(** What one pass computes when both teams are in the dictionary. *)
Lemma game_features_found (game : ScheduledGame) (home away : DataFrame) :
  all_team_stats !! home_team game = Some home →
  all_team_stats !! away_team game = Some away →
  game_features self all_team_stats game =
  if ((prior_weeks (game_week game) home <? 3)
      || (prior_weeks (game_week game) away <? 3))%nat
  then Ok None
  else
    features ← create_matchup_features self
                 (before_week (game_week game) home)
                 (before_week (game_week game) away);
    mret (Some (set_scalar "point_diff"
                  (Num (Qc_of_Z (home_score game - away_score game)))
                  (set_scalar "home_win"
                     (Num (Qc_of_Z (if home_score game >? away_score game
                                    then 1 else 0)))
                     features))).
Proof.
  intros Hh Ha. unfold game_features, dict_get, prior_weeks.
  rewrite Hh, Ha. done.
Qed.
End training_loop.

(** ** Eligible games *)

Lemma create_rolling_features_has_smoothed (self : FeatureEngineer)
    (df sm : DataFrame) :
  create_rolling_features self df = Ok sm →
  Forall (λ r, has_smoothed self r = true) sm.
Proof.
  intros Hsm. apply Forall_lookup. intros i r Hi.
  unfold has_smoothed. apply forallb_forall. intros f Hf.
  apply list_elem_of_In in Hf. apply bool_decide_eq_true.
  destruct (create_rolling_features_value _ _ _ _ _ _ Hsm Hf Hi) as (s & _ & ->).
  by eexists.
Qed.

Lemma before_week_last_smoothed (self : FeatureEngineer) (w : Z) (sm : DataFrame) :
  Forall (λ r, has_smoothed self r = true) sm →
  (0 < prior_weeks w sm)%nat →
  ∃ s, last (before_week w sm) = Some s ∧ has_smoothed self s = true.
Proof.
  intros Hall Hpos. unfold prior_weeks in Hpos.
  destruct (last (before_week w sm)) as [s|] eqn:Hlast.
  - exists s. split; [done|]. apply last_Some_elem_of in Hlast.
    unfold before_week in Hlast. apply list_elem_of_filter in Hlast as [_ Hin].
    rewrite Forall_forall in Hall. by apply Hall.
  - apply last_None in Hlast. rewrite Hlast in Hpos. simpl in Hpos. lia.
Qed.

(** The pass of a game whose two teams have smoothed tables in the
    dictionary: it skips the game exactly when a team has fewer than three
    rows before the game's week, and appends one row otherwise. *)
Lemma game_features_smoothed (self : FeatureEngineer)
    (all_team_stats : gmap string DataFrame) (game : ScheduledGame)
    (home away : DataFrame) :
  all_team_stats !! home_team game = Some home →
  all_team_stats !! away_team game = Some away →
  Forall (λ r, has_smoothed self r = true) home →
  Forall (λ r, has_smoothed self r = true) away →
  ((3 ≤ prior_weeks (game_week game) home)%nat ∧
   (3 ≤ prior_weeks (game_week game) away)%nat ∧
   ∃ row, game_features self all_team_stats game = Ok (Some [row])) ∨
  (((prior_weeks (game_week game) home < 3)%nat ∨
    (prior_weeks (game_week game) away < 3)%nat) ∧
   game_features self all_team_stats game = Ok None).
Proof.
  intros Hh Ha Hsh Hsa. rewrite (game_features_found _ _ _ _ _ Hh Ha).
  destruct (Nat.ltb_spec (prior_weeks (game_week game) home) 3) as [H1|H1];
    simpl; [right; split; [by left|done]|].
  destruct (Nat.ltb_spec (prior_weeks (game_week game) away) 3) as [H2|H2];
    simpl; [right; split; [by right|done]|].
  left. split; [done|]. split; [done|].
  destruct (before_week_last_smoothed self (game_week game) home Hsh)
    as (s1 & Hl1 & Hs1); [lia|].
  destruct (before_week_last_smoothed self (game_week game) away Hsa)
    as (s2 & Hl2 & Hs2); [lia|].
  destruct (matchup_fields self _ _ s1 s2 Hl1 Hl2 Hs1 Hs2) as (row & -> & _).
  simpl. by eexists.
Qed.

*Task to carry out*:
Across the listing above, count the lines that contain the string "apply" and report the figure alone.

*Output of the task*:
7